Aggressive infrastructure push as strategic spending meets persistent selling
Meta expanded its Hyperion data center project in Richland Parish, Louisiana, to a planned 5 gigawatts of compute capacity, committing over $50 billion to significantly increase its U.S. AI infrastructure, according to CNBC. The financial impact of this capital outlay is being partially reduced through a 20-year sales tax exemption offered by the state for data centers established before 2029, as reported by Tomshardware, improving the project's overall return profile. Additionally, Meta intends to invest more than $1 billion in local Louisiana infrastructure improvements tied to the Hyperion expansion, further entrenching its operational base in the region. Despite these substantial strategic investments, price action has remained under broader selling pressure.

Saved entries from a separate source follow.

(** * ConvertBot: the image format conversion engine of [main.py]

    A shallow embedding of [ImageConverter] (lines 140-352 of [main.py]) and
    of the conversion loop of [handle_conversion_completion].

    The engine orchestrates calls into the Pillow imaging library.  Pillow is
    not part of the program: it is taken as a record [PIL] of operations, each
    of which may raise, and every statement below is proved for an arbitrary
    such record.  The operations are deterministic functions of their
    arguments.  The engine itself runs in a small state-and-exception monad
    whose state holds the [io.BytesIO] object named [output] in the source and
    the sequence of Pillow calls made so far.  An exception is one that
    derives from [Exception], which is what the handlers of the source catch
    and includes [MemoryError].

    Calls to [logger] write to the process log only; they are left out. *)

From Stdlib Require Import ZArith Lia.
From Stdlib.Strings Require Import Byte.
From stdpp Require Import base strings list gmap pretty.

Local Open Scope Z_scope.

(** ** Data model *)

(** [str(e)] of a raised exception. *)
Definition Exception := string.

(** A Pillow image as the engine observes it: [img.width], [img.height],
    [img.mode], the keys of the [img.info] dictionary, and the raw samples. *)
Record Image := mkImage {
  width : Z;
  height : Z;
  mode : string;
  info : gset string;
  samples : list Z
}.

(** [img.size] *)
Definition size (img : Image) : Z * Z := (width img, height img).

(** An [io.BytesIO] object: its contents and its stream position. *)
Record BytesIO := mkBytesIO {
  getvalue : list byte;
  tell : nat
}.

(** [io.BytesIO()] *)
Definition BytesIO_new : BytesIO := mkBytesIO [] 0.

(** [b.seek(0)] *)
Definition seek0 (b : BytesIO) : BytesIO := mkBytesIO (getvalue b) 0.

(** [b.write(data)]: overwrite from the stream position, padding with zero
    bytes when the position lies beyond the end, and advance the position. *)
Definition write (b : BytesIO) (data : list byte) : BytesIO :=
  let padded := getvalue b ++ replicate (tell b - length (getvalue b))%nat x00 in
  mkBytesIO (take (tell b) padded ++ data ++ drop (tell b + length data)%nat padded)
            (tell b + length data)%nat.

(** The keyword arguments of [Image.save] that the engine uses; [None] is an
    absent keyword. *)
Record SaveArgs := mkSaveArgs {
  sa_format : string;
  sa_optimize : option bool;
  sa_quality : option Z;
  sa_sizes : option (list (Z * Z));
  sa_bitmap_format : option string;
  sa_append_images : option (list Image)
}.

(** The Pillow calls the engine can make, with their arguments. *)
Inductive Call :=
| CallCrop (img : Image) (box : Z * Z * Z * Z)
| CallResize (img : Image) (sz : Z * Z)
| CallCopy (img : Image)
| CallConvert (img : Image) (target : string)
| CallNew (md : string) (sz : Z * Z) (color : Z * Z * Z)
| CallSplit (img : Image)
| CallPaste (background img : Image) (mask : option Image)
| CallSave (img : Image) (args : SaveArgs).

(** What a call does: return a value or raise. *)
Inductive Outcome (A : Type) :=
| Returned (a : A)
| Raised (e : Exception).
Arguments Returned {A} a.
Arguments Raised {A} e.

(** The Pillow library.  [pil_resize] is [resize] with
    [Image.Resampling.LANCZOS]; [pil_paste] gives the background after the
    in-place paste; [pil_save] receives the file object and gives it back
    as the call leaves it, whether the call returns or raises. *)
Record PIL := mkPIL {
  pil_crop : Image -> Z * Z * Z * Z -> Outcome Image;
  pil_resize : Image -> Z * Z -> Outcome Image;
  pil_copy : Image -> Outcome Image;
  pil_convert : Image -> string -> Outcome Image;
  pil_new : string -> Z * Z -> Z * Z * Z -> Outcome Image;
  pil_split : Image -> Outcome (list Image);
  pil_paste : Image -> Image -> option Image -> Outcome Image;
  pil_save : Image -> SaveArgs -> BytesIO -> BytesIO * Outcome unit
}.

(** ** The monad *)

Record World := mkWorld {
  output : BytesIO;
  calls : list Call
}.

Definition M (A : Type) : Type := World -> Outcome A * World.

Definition ret {A} (a : A) : M A := fun w => (Returned a, w).

Definition raise {A} (e : Exception) : M A := fun w => (Raised e, w).

Definition bind {A B} (m : M A) (k : A -> M B) : M B :=
  fun w =>
    match m w with
    | (Returned a, w') => k a w'
    | (Raised e, w') => (Raised e, w')
    end.

(** [try: m  except Exception as e: h e].  The state is not rolled back. *)
Definition try_except {A} (m : M A) (h : Exception -> M A) : M A :=
  fun w =>
    match m w with
    | (Returned a, w') => (Returned a, w')
    | (Raised e, w') => h e w'
    end.

Notation "x <- m ;; k" := (bind m (fun x => k))
  (at level 100, m at next level, right associativity).
Notation "m ;;; k" := (bind m (fun _ => k))
  (at level 100, right associativity).

(** A Pillow call that does not touch [output]: log it, then act. *)
Definition invoke {A} (c : Call) (r : Outcome A) : M A :=
  fun w => (r, mkWorld (output w) (calls w ++ [c])).

(** [output.seek(0)] *)
Definition output_seek0 : M unit :=
  fun w => (Returned tt, mkWorld (seek0 (output w)) (calls w)).

(** [output = io.BytesIO()] *)
Definition output_new : M unit :=
  fun w => (Returned tt, mkWorld BytesIO_new (calls w)).

(** The value of [output] at this point. *)
Definition output_get : M BytesIO :=
  fun w => (Returned (output w), w).

(** [x in [s1, ..., sn]] on strings. *)
Definition str_in (x : string) (l : list string) : bool :=
  existsb (String.eqb x) l.

(** ** ImageConverter *)

(** [ImageConverter.FORMAT_MAP] *)
Definition FORMAT_MAP : gmap string (string * string) :=
  <["PNG" := ("PNG", "png")]> (
  <["JPEG" := ("JPEG", "jpg")]> (
  <["WEBP" := ("WEBP", "webp")]> (
  <["BMP" := ("BMP", "bmp")]> (
  <["TIF" := ("TIFF", "tif")]> (
  <["TIFF" := ("TIFF", "tiff")]> (
  <["GIF" := ("GIF", "gif")]> (
  <["ICO" := ("ICO", "ico")]> (
  <["PDF" := ("PDF", "pdf")]> (
  <["JP2" := ("JPEG2000", "jp2")]> (
  <["APNG" := ("PNG", "apng")]> ∅)))))))))).

(** Lines 585-586: the name of the file sent for a converted format;
    [FORMAT_MAP[fmt]] raises [KeyError] for an unknown key. *)
Definition filename (fmt : string) : option string :=
  match FORMAT_MAP !! fmt with
  | Some (pil_format, extension) => Some ("converted." +:+ extension)
  | None => None
  end.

Conflicting signals as key supports hold and momentum oscillators diverge
Technically, META is holding above the 20-day moving average at $649.8, the 50-day at $619.45, and the long-term 200-day moving average at $642.2. Immediate support is established at the Ichimoku Kijun level of $627.47. Momentum indicators present a mixed picture: the Moving Average Convergence Divergence (MACD) signals Strong Buy, the Average Directional Index (ADX) also supports a Buy stance, while the Relative Strength Index (RSI) sits at 59.85, indicating mild bullishness. Meanwhile, the Stochastic RSI is oversold, the Commodity Channel Index (CCI) is neutral, Bull/Bear Power reads overbought, and the Awesome Oscillator is neutral, reflecting short-term divergence between momentum and intraday oscillators.
Sideways movement favored as volatility band tightens risk outlook
In the short term, META is expected to trade within the $612.29 to $700.15 volatility band relative to current levels. The scenario with the highest probability, at 73%, sees the stock moving sideways within this range. A bullish breakout could emerge if resistance is surpassed, while a close below immediate support at $627.47 would suggest increased risk for a downward move, though this scenario remains less likely at present.
Earlier, analysts noted that Meta’s sustained technical momentum and aggressive investment in AI infrastructure were driving a bullish outlook for the stock. With the stock now displaying resilience above major moving averages despite recent selling pressure, close attention should be paid to whether META can maintain support at $627.47, as a sustained break below this level could prompt additional downside risk.